What sane person would want a job that destroys your privacy, makes it impossible for you to go out on the street, subjects your family to intrusive media scrutiny, forces you to watch everything you say, and drives some people to want to take a shot at you? Apparently someone who feels that the power that comes with the office is worth the attendant indignities.

(Photo credit: USACE Europe District)
Ryan Young of the Competitive Enterprise Institute made this pithy observation. Why indeed? Because they are narcissists (ie, Obama) or megalomaniacs (ie, Romney). Regardless of my characterization, each has been selected in advance to represent the Anglo-American establishment which is run primarily by the Council on Foreign Relations. To ignore or overlook this is to play the game they want us to play: that the debates mean something. They don’t.
Young makes it clear that one needs to be corrupt – to have sold out – in order to have any chance at winning the prize:
“Great men are almost always bad men,” Lord Acton famously said. “There is no worse heresy than that the office sanctifies the holder of it.” Indeed, good men rarely run for president. And when they do, they rarely win. An honest man stands no chance against a Lyndon Johnson or a Richard Nixon. Yes, one slips through the cracks now and then.
We could use Grover Cleveland’s restraint in handling the economic crisis today. I have a particular fondness for Calvin Coolidge, who conspicuously lacked the pathological need for attention that characterizes most officeholders.

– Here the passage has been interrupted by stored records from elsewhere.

Definition sk_signature_flags (sig_blob : bytes) : option Z :=
  match read_string (reader_new sig_blob) with
  | Err _ => None
  | Ok (name, r) =>
      if negb (bytes_eqb name SK_ECDSA) && negb (bytes_eqb name SK_ED25519)
         && negb (bytes_eqb name WEBAUTHN_SK_ECDSA) then None
      else match read_string r with
           | Err _ => None
           | Ok (_, r) => ok_opt (let? (f, _) := read_u8 r in Ok f)
           end
  end.

Definition sk_signature_details (sig_blob : bytes) : option (Z * Z) :=
  match sk_signature_flags sig_blob with
  | None => None
  | Some _ =>
      ok_opt (let? (_, r) := read_string (reader_new sig_blob) in
              let? (_, r) := read_string r in
              let? (flags, r) := read_u8 r in
              let? (counter, _) := read_u32 r in
              Ok (flags, counter))
  end.

Definition is_sk_algorithm (name : bytes) : bool :=
  starts_with (bs "sk-") name || starts_with (bs "webauthn-sk-") name.

Definition signed_data (application : bytes) (flags counter : Z) (exts msghash : bytes) : bytes :=
  writer_new |>> write_raw (sha256_digest application) |>> write_u8 flags |>> write_u32 counter
    |>> write_raw exts |>> write_raw msghash |>> into_vec.

Definition read_application (r : Reader) : result bytes :=
  let? (app, r) := read_string r in
  let? _ := expect_end (Format "sk: public key trailing data") r in Ok app.

(** [ALPHABET[i]] of base64url. *)
Definition URL_ALPHABET : bytes := bs "ABCDEFGHIJKLMNOPQRSTUVWXYZabcdefghijklmnopqrstuvwxyz0123456789-_".
Definition url_char (n shift : Z) : byte :=
  nth (Z.to_nat (Z.land (Z.shiftr n shift) 63)) URL_ALPHABET Byte.x00.

(** [for chunk in data.chunks(3)] *)
Fixpoint base64url_nopad (data : bytes) : bytes :=
  match data with
  | [] => []
  | [a] => let n := Z.shiftl (u8 a) 16 in [url_char n 18; url_char n 12]
  | [a; b] =>
      let n := Z.lor (Z.shiftl (u8 a) 16) (Z.shiftl (u8 b) 8) in
      [url_char n 18; url_char n 12; url_char n 6]
  | a :: b :: c :: rest =>
      let n := Z.lor (Z.lor (Z.shiftl (u8 a) 16) (Z.shiftl (u8 b) 8)) (u8 c) in
      url_char n 18 :: url_char n 12 :: url_char n 6 :: url_char n 0 :: base64url_nopad rest
  end.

It’s the process of running for office that also inflicts moral damage:
Campaigning for even minor office requires a candidate to prostrate himself before people he’s never met, and make grand promises he may — or may not — keep. He must build himself up while tearing down his opponent through vicious attacks. Imagine what that does to a candidate’s mind — especially one that starts to believe his own hype.
A successful candidate often must hide his true beliefs, assuming he has any, tailoring his message to match his constituents’ wishes.
In other words, to be successful he has to sell his soul. That’s why I don’t want my son to grow up to be President. His soul is too valuable to lose in the process.